Das Problem: Der überreagierende Feuerwehrmann
Normalerweise schickt der Körper „Feuerwehrleute" (Entzündungszellen) zum Unfallort, um das Schlimmste zu beseitigen. Doch in diesem Fall werden die Feuerwehrleute zu wild. Sie setzen eine spezielle Waffe ein, die sie Gasdermin D nennen.

  • Die Analogie: Stellen Sie sich Gasdermin D wie einen Bumerang vor, den die Zellen in ihre eigene Wand werfen. Dieser Bumerang bohrt Löcher in die Zellwand. Die Zelle platzt (ein Vorgang namens Pyroptose) und schleudert giftige Entzündungsstoffe (wie IL-1β) in alle Richtungen.
  • Die Folge: Das Herz wird nicht nur vom Infarkt selbst geschädigt, sondern auch von diesem chaotischen, giftigen Feuerwerk der eigenen Immunzellen. Das Herz wird hart und narbig (Fibrose) und kann nicht mehr richtig pumpen.

Die Lösung: Ein alter Bekannter namens Disulfiram
Die Forscher haben einen alten, bereits von der FDA zugelassenen Wirkstoff untersucht: Disulfiram.

  • Herkunft: Dieses Medikament wird normalerweise gegen Alkoholismus eingesetzt. Es verhindert, dass Alkohol im Körper abgebaut wird, was zu Übelkeit führt.
  • Die neue Entdeckung: Die Forscher stellten fest, dass Disulfiram wie ein magnetischer Korken wirkt. Wenn es an das Gasdermin-D-Protein bindet, kann der „Bumerang" nicht mehr geworfen werden. Die Löcher in den Zellwänden bleiben zu. Die Zellen platzen nicht, und das giftige Entzündungsfeuer wird gedämpft.

Was haben die Forscher im Labor und mit Mäusen getestet?

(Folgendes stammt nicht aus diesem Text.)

(** X5.  The error bound of what [Insert] returns.  On such a run, the element
    returned by the call number [j], on the key [x], brackets the sum of
    the counts inserted for [x] up to and including that call between
    [Count - Error] and [Count]. *)
Theorem X5_returned_error_bound Sum64Str n ops s0 s outs j x c r :
  (1 ≤ n ≤ max_int)%Z → New n = Some s0 →
  positive ops → (total ops ≤ max_int)%Z →
  Inserts Sum64Str s0 ops = Some (s, outs) →
  ops !! j = Some (x, c) → outs !! j = Some r →
  (ECount r - EError r ≤ occurrences x (take (S j) ops) ≤ ECount r)%Z.
Proof.
  intros Hn HNew Hpos Hmax Hrun Hj Hr.
  destruct (New_sound Sum64Str n ops s0 s outs Hn HNew Hpos Hmax Hrun)
    as (_ & _ & H3).
  destruct (H3 j x c r Hj Hr). lia.
Qed.

(** X6.  [Estimate] after [Insert].  From [New n] with [n ≥ 1] and after any
    run, a further [Insert(x, c)], with any count, goes through, and
    [Estimate(x)] right after it reports the count that the call
    returned.  It is the very element the call returned when [x] is
    monitored afterwards; when [x] was filtered, [Estimate] reports that
    count as the error too. *)
Theorem X6_Estimate_after_Insert Sum64Str n ops s0 s outs x c :
  (1 ≤ n ≤ max_int)%Z → New n = Some s0 →
  Inserts Sum64Str s0 ops = Some (s, outs) →
  ∃ s' r r',
    Insert Sum64Str s x c = Some (s', r) ∧
    Estimate Sum64Str s' x = Some r' ∧
    EKey r = x ∧ EKey r' = x ∧ ECount r' = ECount r ∧
    ((is_Some (m (k s') !! x) ∧ r' = r) ∨
     (m (k s') !! x = None ∧ k s' = k s ∧ EError r' = ECount r)).
Proof.
  intros Hn HNew Hrun.
  destruct (New_run Sum64Str n ops s0 s outs Hn HNew Hrun) as [Hwf _].
  destruct (Insert_outcome Sum64Str s x c Hwf)
    as (s' & r & HI & Hwf' & _ & Hlen & Hout).
  destruct Hwf' as (Hwk' & _).
  assert (∀ e', e' ∈ elts (k s') → Key e' = x → r = export e' →
    ∃ r', Estimate Sum64Str s' x = Some r' ∧
      EKey r = x ∧ EKey r' = x ∧ ECount r' = ECount r ∧
      ((is_Some (m (k s') !! x) ∧ r' = r) ∨
       (m (k s') !! x = None ∧ k s' = k s ∧ EError r' = ECount r))) as Htr.
  { intros e' Hin <- ->.
    destruct (Estimate_tracked Sum64Str s' e' Hwk' Hin) as [HE Hm].
    exists (export e'). split_and!; try done. by left. }
  destruct Hout as [idx e0 e' Hx Hidx Hk He' Hperm Hal Hr Hh
                   |e' Hx Hfree He' Hperm Hal Hr Hh
                   |a e0 Hx Hnf Ha H0 Hlt Hks Hal Hr
                   |a e0 a' e' Hx Hnf Ha H0 Hge Hal Ha' He' Hperm Hr Hh].
  - destruct (Htr e') as (r' & ?); [| |done|by exists s', r, r'].
    + rewrite Hperm. apply list_elem_of_insert. by eapply lookup_lt_Some.
    + by subst e'.
  - destruct (Htr e') as (r' & ?); [| |done|by exists s', r, r'].
    + rewrite Hperm. left.
    + by subst e'.
  - exists s', r. eexists. split; [done|].
    unfold Estimate. rewrite Hks, Hx.
    rewrite (slot_length Sum64Str s s') by done. rewrite Hal.
    rewrite list_lookup_insert_eq by by eapply lookup_lt_Some.
    cbn [mbind option_bind]. subst r. split_and!; try done.
    by right.
  - destruct (Htr e') as (r' & ?); [| |done|by exists s', r, r'].
    + rewrite Hperm. apply list_elem_of_insert. by eapply lookup_lt_Some.
    + by subst e'.
Qed.

Section Mono.

Variable Sum64Str : Z → Z → string → Z.

Lemma Inserts_estimates ops : ∀ T s s' outs,
  wf s → qinv T s → positive ops → (T + total ops ≤ max_int)%Z →
  Inserts Sum64Str s ops = Some (s', outs) →
  ∀ y v v', count_of Sum64Str s y = Some v → count_of Sum64Str s' y = Some v' →
            (v ≤ v')%Z.
Proof.
  induction ops as [|[x c] ops IH]; intros T s s' outs Hwf Hq Hpos Hmax Hrun y v v' Hv Hv'.
  { simpl in Hrun. simplify_eq. lia. }
  apply Forall_cons in Hpos as [Hc Hpos]. cbn [snd] in Hc.
  pose proof (total_nonneg ops Hpos) as Htot.
  cbn [total foldr snd] in Hmax. fold (total ops) in Hmax.
  destruct (Insert_outcome Sum64Str s x c Hwf)
    as (s1 & r0 & HI & Hwf1 & Hn1 & Hl1 & Hout).
  rewrite Inserts_cons, HI in Hrun. cbn [mbind option_bind] in Hrun.
  destruct (Inserts Sum64Str s1 ops) as [[s2 es]|] eqn:Hrest; [|done].
  cbn [mbind option_bind] in Hrun. simplify_eq.
  pose proof (outcome_qinv Sum64Str T s x c s1 r0 Hq Hc ltac:(lia) Hn1 Hout) as Hq1.
  destruct (count_of_total Sum64Str s1 y Hwf1) as [v1 Hv1].
  etrans.
  - eapply (outcome_estimates Sum64Str T s x c s1 r0); eauto. lia.
  - eapply (IH (T + c)%Z s1 s' es); eauto. lia.
Qed.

  1. Im Reagenzglas: Sie nahmen menschliche und mäuseähnliche Immunzellen, zündeten das Entzündungs-Feuer an und gaben Disulfiram dazu.
    • Ergebnis: Die Zellen blieben intakt. Die Menge an giftigen Entzündungsstoffen sank drastisch. Es war, als würde man dem Feuer das Sauerstoffzufuhr abschneiden.
  2. Im lebenden Organismus (Mäuse): Sie verursachten bei Mäusen einen Herzinfarkt und gaben ihnen sofort Disulfiram.
    • Ergebnis: Die Mäuse, die das Medikament bekamen, hatten ein viel gesünderes Herz.
      • Weniger Narben: Das Herz war weniger vernarbt (weniger Fibrose).
      • Bessere Pumpleistung: Das Herz konnte das Blut besser durch den Körper pumpen.
      • Weniger Chaos: Weniger Immunzellen wanderten in das Herz ein, um dort „Schaden anzurichten".

Warum ist das so wichtig?
Bisher gibt es viele Medikamente, die Entzündungen stoppen sollen, aber sie machen oft die Patienten anfällig für Infektionen, weil sie das gesamte Immunsystem lahmlegen.
Disulfiram ist jedoch wie ein präziser Chirurg: Es stoppt nur die spezifische Waffe (Gasdermin D), die das Herz zerstört, ohne das gesamte Immunsystem zu deaktivieren. Da das Medikament schon seit Jahrzehnten sicher am Menschen getestet wurde, könnte es viel schneller als neue Medikamente eingesetzt werden, um Menschen nach einem Herzinfarkt vor Herzschwäche zu schützen.

Fazit in einem Satz:
Die Studie zeigt, dass ein altes Medikament gegen Alkoholismus durch das Blockieren eines spezifischen „Zerstörungsmechanismus" in den Immunzellen das Herz vor schweren Entzündungen und Narbenbildung nach einem Infarkt schützen kann – ein vielversprechender neuer Weg, um Herzinsuffizienz zu verhindern.